Sandra Halladey, estagiária da KALW, disse esperar que a cidade consiga descobrir como converter escritórios vazios em moradias de longo prazo para artistas e trabalhadores que foram expulsos da cidade.
“Se não convidarmos esse tipo de pessoa para morar aqui, estaremos perdidos”, disse Halladey.
Wade Rose, presidente da Advance SF, um grupo empresarial que pretende reviver São Francisco, disse que lojas e experiências únicas eram a norma antes que o centro da cidade se tornasse um ambiente mais estéril, centrado em escritórios, repleto de redes de varejistas.
“As lojas exclusivas foram embora porque os aluguéis ficaram muito altos”, disse ele. “Precisamos apoiar experiências humanas muito interessantes, e você está começando a ver sinais disso.”
A praça pública
A meio quarteirão da Montgomery Street, entre a estação de rádio e a Transamerica Pyramid, um beco próximo a uma subestação elétrica foi transformado em uma praça pública chamada Landing at Leidesdorff.
Ostenta um mural gigante em homenagem a William Leidesdorff, um empresário que chegou aqui em 1841 e é considerado o fundador negro de São Francisco. Móveis e iluminação externa foram adicionados, além de música ao vivo e aulas de ginástica.
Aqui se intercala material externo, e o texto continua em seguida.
(* ===== verification/VmCopy.v ===== *)
(** * Copying an address space (vm.c: copyuvm)

    The child gets its own pages: for every user page of the parent a fresh
    one with the same bytes and permissions.  The parent does not change. *)

From S2P Require Import Prelude Params CString Spinlock Kalloc Vm VmMap VmUser.

Section copy.
Context (kend : Z).
Hypothesis Hend : KERNLINK <= kend.
Notation pt_ok := (pt_ok kend).
Notation ram_page := (ram_page kend).
Notation vs := (vs kend).
Notation user_ok := (user_ok kend).
Context (ie : bool) (L : list lockid).

(** The parent: memory [m0], directory [pgdir], tables [tabs]; [free0] are the
    pages that were free when the copy began. *)
Context (m0 : mem) (pgdir : Z) (tabs : gmap Z Z) (free0 : list Z).
Hypothesis Hpt : pt_ok m0 pgdir tabs.
Hypothesis Hparent : forall p, space_page m0 pgdir tabs p -> ram_page p /\ p ∉ free0.
Hypothesis Hpages : Forall ram_page free0.

Record child (free : list Z) (d : Z) (dtabs : gmap Z Z) (cfs : list Z) (s : kmem_st) : Prop := {
  ch_vs : vs ie L free d dtabs s;
  ch_took : took free0 free m0 (kram s);
  ch_tabs : forall p, table_page d dtabs p -> p ∈ free0 /\ p ∉ free /\ p ∉ cfs;
  ch_frames : forall f, f ∈ cfs -> f ∈ free0 /\ f ∉ free;
  ch_nodup : NoDup cfs;
  ch_map : forall n f, cfs !! n = Some f -> exists e, mapped m0 tabs (Z.of_nat n) = Some e /\
    mapped (kram s) dtabs (Z.of_nat n) = Some (pte_val (v2p f) (PTE_FLAGS e)) /\
    forall o, 0 <= o < 4096 -> kram s (f + o) = m0 (frame e + o);
  ch_none : forall n, Z.of_nat (length cfs) <= n < 524288 -> mapped (kram s) dtabs n = None }.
Em uma noite recente, dezenas de pessoas estavam sentadas em cadeiras de jardim assistindo a um show de luzes com tema de inverno projetado na fachada da subestação.
“O centro da cidade sempre parece abafado e rígido, o lugar para onde vão as pessoas presas nos escritórios”, disse Suzy Garren, uma paisagista de 50 anos que mora em Oakland, acrescentando que raramente tinha motivos para se aventurar no bairro. “Esta é a versão de 2023 do que torna São Francisco legal e interessante.”
E então ela pronunciou palavras talvez nunca antes usadas para descrever o Distrito Financeiro.
“Isso me lembra”, disse ela, “do Burning Man”.